В 1967 году появилась детальная работа Аргеландера (Argelander 1967), посвященная первоначальному интервью и во многом подтверждавшая наши позиции. Я считаю, что мы не должны любой ценой отделять наш подход от фрейдовского, особенно в тех моментах, где, фактически, и нет никакого различия, и мы можем принять технику Аргеландера для первоначального интервью и те различия, которые выделяет. В конечном итоге, сюда же относится и техника Балинта, его описание атмосферы первоначального интервью, атмосферы, требующей определенной перцептивной способности со стороны аналитика, которая может быть развита только в процессе опыта, в течение экстенсивной работы с бессознательными явлениями. Первая цель доктора состоит в создании той атмосферы, в которой пациент мог бы выразить самого себя или, по крайней мере, обнаружить себя в той степени, чтобы, в свою очередь, доктор мог быть уверен, что формирует относительно верное суждение о состоянии пациента и его способностях к вхождению в человеческие отношения. Его вторая цель — решение о том, может ли он сделать что-нибудь в этом случае, и если да, то что. Третье, доктор хочет помочь пациенту увидеть, что сама оценка и рекомендации логически вытекают из того, что имело место в первоначальном интервью, и что они соответствуют только тому, что случилось в жизни пациента и что до сих пор продолжает иметь место. С точки зрения пациента, первоначальное интервью должно предложить впечатляющее переживание, которое, будучи полученным здесь, дает счастливую возможность вскрыть причину, понять ее, быть понятым, и получить помощь в видении прошлых и настоящих проблем в новом свете. С этим новым прозрением пациент — и это есть вторая цель — должен быть способен решать, насколько это возможно, каким должен быть следующий шаг и какое решение следует принять.
Примеры, приводимые Аргеландером весьма впечатляюще демонстрируют, как клиницист может придти к дифференцированному диагнозу и сформулировать психодинамику пациента и прогноз, употребляя открытую технику, даже с относительно ретентивными[117] пациентами, пациентами с затрудненными коммуникациями, как, например, в случае неразговорчивых пациентов.
Что касается первоначального интервью, охарактеризованного выше, нам необходимо обсудить только те моменты, по которым мы отличаемся от фрейдистов в смысле нашего понимания индивидуации, — не только потому, что мы употребляем отчасти иную терминологию, но также и потому, что наша фундаментальная позиция отлична и из-за специфики или инаковости вопросов или интересов, которые могут возникнуть у нас во время первоначального интервью.
В свете первого момента это кажется особенно проблематичным, поскольку Аргеландер исходит из некоторого предположения нормативного поведения, и, следовательно, его наблюдения делают особый акцент на подозрительных отклонениях от принятой нормы.

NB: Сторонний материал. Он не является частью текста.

(** The resources before [list(set(...))]. *)
Definition resources_of (implementation_plan : list string) : list string :=
  let plan_text := lower (join " " implementation_plan) in
  let r := ["development_time"; "stakeholder_coordination"] in
  let r := append_if (str_in "test" plan_text) "testing_environment" r in
  let r := append_if (str_in "train" plan_text) "training_materials" r in
  let r := append_if (str_in "monitor" plan_text) "monitoring_tools" r in
  let r := append_if (str_in "deploy" plan_text) "deployment_infrastructure" r in
  let r := append_if (str_in "document" plan_text) "documentation_effort" r in
  let r := append_if (8 <? List.length implementation_plan) "project_management" r in
  append_if (12 <? List.length implementation_plan) "dedicated_team" r.

Definition domain_metrics : list (string * list string) :=
  [ ("automation", ["Manual process time reduced by >50%"; "Error rate decreased"]);
    ("communication", ["Communication clarity improved"; "Response time reduced"]);
    ("coordination", ["Coordination overhead reduced"; "Team alignment improved"]);
    ("reliability", ["System uptime improved"; "Error frequency reduced"]);
    ("efficiency", ["Process time reduced"; "Resource usage optimized"]) ].

Definition _define_success_metrics (problem : ProblemId.DetectedProblem)
  (solution_data : dict pyval) : outcome (list string) :=
  let base_metrics :=
    ["Problem '" ++ take 50 (ProblemId.description problem) ++ "...' resolved";
     "Solution maintains " ++ connection_axiom ++ " principle"] in
  let specific_metrics :=
    get_default (ProblemId.domain problem) ["Overall efficiency improved"] domain_metrics in
  let base_metrics := (base_metrics ++ specific_metrics)%list in
  connection_count <-
    match dict_get "connections_enhanced" solution_data with
    | None => Returns 0%Z
    | Some v => PatternLib.as_int v
    end ;;
  Returns
    (if (0 <? connection_count)%Z
     then (base_metrics
           ++ [("Stakeholder connections increased by "
                ++ str_of_int connection_count)%string;
               "Inter-team collaboration improved"])%list
     else base_metrics).

Definition domain_risks : list (string * list string) :=
  [ ("automation", ["Automated system may have edge cases not covered"]);
    ("communication", ["New communication patterns may be adopted slowly"]);
    ("coordination", ["Coordination improvements may face organizational resistance"]);
    ("reliability", ["Reliability fixes may introduce new failure modes"]) ].

Definition _identify_risks (implementation_plan : list string)
  (problem : ProblemId.DetectedProblem) : list string :=
  let plan_text := lower (join " " implementation_plan) in
  let r := ["Implementation complexity higher than estimated"] in
  let r := append_if (str_in "pilot" plan_text)
             "Pilot results may not scale to full deployment" r in
  let r := append_if (str_in "stakeholder" plan_text)
             "Stakeholder resistance or misalignment" r in
  let r := append_if (str_in "new" plan_text || str_in "novel" plan_text)
             "Unproven approach with unknown edge cases" r in
  let r := append_if (str_in "integrate" plan_text)
             "Integration challenges with existing systems" r in
  (r ++ get_default (ProblemId.domain problem) [] domain_risks)%list.

Definition _estimate_execution_time (implementation_plan : list string) : string :=
  let plan_length := List.length implementation_plan in
  if plan_length <=? 5 then "1-2 weeks"
  else if plan_length <=? 8 then "2-4 weeks"
  else if plan_length <=? 12 then "1-2 months"
  else "2-3 months".

(** [_determine_approach]: the one approach all patterns share, if they do. *)
Definition _determine_approach (patterns : list PatternLib.SolutionPattern) : string :=
  match patterns with
  | [] => "novel_synthesis"
  | _ :: _ =>
      let approaches := map PatternLib.solution_approach patterns in
      match nodup string_dec approaches with
      | [approach] => approach
      | _ => "hybrid_recombination"
      end
  end.

Section Runtime.
Context {rt : PyRuntime} {ph : PlanHash}.

Definition _estimate_resources (implementation_plan : list string) : list string :=
  set_to_list (resources_of implementation_plan).

Definition _generate_novel_solution (problem : ProblemId.DetectedProblem)
  : GeneratedSolution :=
  let base_plan :=
    get_default (ProblemId.domain problem)
      ["Analyze problem systematically";
       "Design solution with connection enhancement";
       "Implement incrementally with validation";
       "Deploy with monitoring";
       "Iterate based on feedback"]
      domain_templates in
  let solution_id :=
    "novel_" ++ ProblemId.id problem ++ "_"
    ++ format_03d (py_hash (ProblemId.description problem) mod 1000)%Z in
  {| id := solution_id;
     problem_id := ProblemId.id problem;
     approach := "novel_synthesis";
     implementation_plan := base_plan;
     resource_requirements := ["development_time"; "testing_resources"];
     success_metrics :=
       ["Problem " ++ ProblemId.id problem ++ " resolved";
        "No regression in existing functionality"];
     risk_factors := ["Untested approach"; "Potential integration issues"];
     connection_enhancement := max_one (ProblemId.connection_impact problem);
     confidence_score := 0.6%Q;
     pattern_sources := [];
     execution_time_estimate := "2-4 weeks" |}.

(** [generate_solution]: the solution and the generator afterwards; a novel
    solution is returned without being recorded. *)
Definition generate_solution (self : SolutionGenerator)
  (problem : ProblemId.DetectedProblem)
  : outcome (GeneratedSolution * SolutionGenerator) :=
  let problem_sig := _create_problem_signature problem in
  let applicable_patterns :=
    PatternLib.find_similar_patterns (pattern_library self) problem_sig 0.3%Q in
  match applicable_patterns with
  | [] => Returns (_generate_novel_solution problem, self)
  | _ :: _ =>
      let recombined :=
        PatternLib.recombine_patterns applicable_patterns (ProblemId.description problem) in
      connection_enhanced <- _apply_connection_axiom recombined problem ;;
      implementation_plan <- _create_implementation_plan connection_enhanced problem ;;
      let resources := _estimate_resources implementation_plan in
      metrics <- _define_success_metrics problem connection_enhanced ;;
      let risks := _identify_risks implementation_plan problem in
      let execution_time := _estimate_execution_time implementation_plan in
      let solution_id :=
        "sol_" ++ ProblemId.id problem ++ "_"
        ++ format_03d (hash_of_plan implementation_plan mod 1000)%Z in
      connections <-
        match dict_get "connections_enhanced" connection_enhanced with
        | None => Returns 0%Z
        | Some v => PatternLib.as_int v
        end ;;
      confidence <-
        match dict_get "confidence_score" connection_enhanced with
        | None => Returns 0.5%Q
        | Some v => PatternLib.as_float v
        end ;;
      let solution :=
        {| id := solution_id;
           problem_id := ProblemId.id problem;
           approach := _determine_approach applicable_patterns;
           implementation_plan := implementation_plan;
           resource_requirements := resources;
           success_metrics := metrics;
           risk_factors := risks;
           connection_enhancement := connections;
           confidence_score := confidence;
           pattern_sources := map PatternLib.id applicable_patterns;
           execution_time_estimate := execution_time |} in
      Returns
        (solution,
         {| problem_detector := problem_detector self;
            generated_solutions :=
              dict_set solution_id solution (generated_solutions self) |})
  end.







End Runtime.

End SolutionGen.

(* ------------------------------------------------------------------ *)
(** * ucp_system.py *)

Module UcpSystem.
Import PyStr PyNum PyVal.

Record UCPSession : Type := {
  id : string;
  start_time : Q;
  enhancement_score : Q;
  problems_identified : nat;
  solutions_generated : nat;
  connection_enhancement : Z;
  compression_ratio : Q;
  logical_coherence : Q
}.

(** The state of a [UCPSystem]: the processor has no state, and the pattern
    library and the problem detector are the objects the solution generator
    holds. *)
Record UCPSystem : Type := {
  solution_generator : SolutionGen.SolutionGenerator;
  session_history : list UCPSession;
  autonomous_mode : bool
}.

(** One entry of [generated_solutions] in the result of [process_input]. *)
Record SolutionSummary : Type := {
  summary_problem_id : string;
  summary_problem_description : string;
  summary_solution_approach : string;
  implementation_preview : list string;
  summary_connection_enhancement : Z;
  summary_confidence : Q;
  summary_execution_time : string
}.

(** One entry of [detailed_problems]. *)
Record ProblemDetail : Type := {
  detail_id : string;
  detail_description : string;
  detail_domain : string;
  detail_urgency : Q;
  detail_connection_impact : Z
}.

(** The dictionary [process_input] returns, its nested dictionaries
    flattened into fields. *)
Record InputResult : Type := {
  session_id : string;
  ucp_enhancement_score : Q;
  ucp_compression_ratio : Q;
  ucp_logical_coherence : Q;
  ucp_bias_detection : list (string * nat);
  ucp_connection_axiom_valid : bool;
  problems_detected : nat;
  result_solutions_generated : nat;
  total_connection_enhancement : Z;
  compressed_response : string;
  detailed_problems : list ProblemDetail;
  generated_solutions : list SolutionSummary;
  execution_time_ms : Q
}.

(** [int(x)] for a float: truncation towards zero. *)
Definition int_of_float (x : Q) : Z := Z.quot (Qnum x) (Z.pos (Qden x)).

Definition default_response : string := "Input processed - no action required".

Definition _generate_ucp_response (core_result : UcpCore.ProcessResult)
  (problems : list ProblemId.DetectedProblem) (solutions : list SolutionSummary)
  : string :=
  let logical_chain := UcpCore.logical_chain core_result in
  let parts :=
    if truthy (UcpCore.conclusion logical_chain)
    then [UcpCore.conclusion logical_chain] else [] in
  let parts :=
    match problems with
    | [] => parts
    | _ :: _ =>
        (parts ++ [("Detected " ++ SolutionGen.str_of_int (Z.of_nat (List.length problems))
                    ++ " optimization opportunities")%string])%list
    end in
  let parts :=
    match solutions with
    | [] => parts
    | _ :: _ =>
        (parts ++ [("Generated " ++ SolutionGen.str_of_int (Z.of_nat (List.length solutions))
                    ++ " autonomous solutions")%string])%list
    end in
  let total_enhancement := zsum (map summary_connection_enhancement solutions) in
  let parts :=
    if (0 <? total_enhancement)%Z
    then (parts ++ [("Connection enhancement: +"
                     ++ SolutionGen.str_of_int total_enhancement)%string])%list
    else parts in
  match parts with
  | [] => default_response
  | _ :: _ => join ". " parts
  end.

Section Runtime.
Context {rt : PyRuntime} {ph : PlanHash}.

(** The loop of [process_input] over the first problems: the summaries, the
    summed enhancement and the generator afterwards. *)
Fixpoint solve_each (generator : SolutionGen.SolutionGenerator)
  (problems : list ProblemId.DetectedProblem)
  (generated_solutions : list SolutionSummary) (total_connection_enhancement : Z)
  : outcome (list SolutionSummary * Z * SolutionGen.SolutionGenerator) :=
  match problems with
  | [] => Returns (generated_solutions, total_connection_enhancement, generator)
  | problem :: rest =>
      r <- SolutionGen.generate_solution generator problem ;;
      let '(solution, generator) := r in
      let summary :=
        {| summary_problem_id := ProblemId.id problem;
           summary_problem_description := ProblemId.description problem;
           summary_solution_approach := SolutionGen.approach solution;
           implementation_preview :=
             firstn 3 (SolutionGen.implementation_plan solution);
           summary_connection_enhancement := SolutionGen.connection_enhancement solution;
           summary_confidence := SolutionGen.confidence_score solution;
           summary_execution_time := SolutionGen.execution_time_estimate solution |} in
      solve_each generator rest (generated_solutions ++ [summary])%list
        (total_connection_enhancement + SolutionGen.connection_enhancement solution)%Z
  end.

Та точка зрения, на которой снова и снова настаивал Юнг, а именно, что невротическая болезнь имеет и социополитический характер, и, в определенных обстоятельствах, содержит проваленную попытку сознательного развития вне самой коллективной нормы, сегодня предпринимается и другими, в частности, в своем крайнем проявлении, она представлена Лэнгом (Laing 1969) и Купером (Cooper 1972).
В связи с этим кажется сомнительным уделять столько внимания установленной норме прямо с самого начала аналитической терапии, в первом же интервью. Вероятно, имеет больше смысла попытаться понять, каковы доминанты коллективного бессознательного, которые оказываются в конфликтном отношении с бессознательным материалом или с тенденциями бессознательного, и ту степень, до которой эти две полярности разделены в психике пациента. В свою очередь, это подводит нас к вопросу о степени, в которой попытка символического союза противоположностей представлена в симптоматологии или в постигаемом бессознательном материале. Например, в первом интервью с пациентом-женщиной, выражающей феминистские убеждения, аналитик должен не просто спросить, что защищает эта идеология, против чего она выступает, и тем самым классифицировать ее как отклоняющуюся от нормы. Прежде всего, он должен спросить самого себя, какая (возможно, наиболее несправедливая) патриархальная позиция в коллективном сознании является средоточием нападок бессознательной феминности женщины?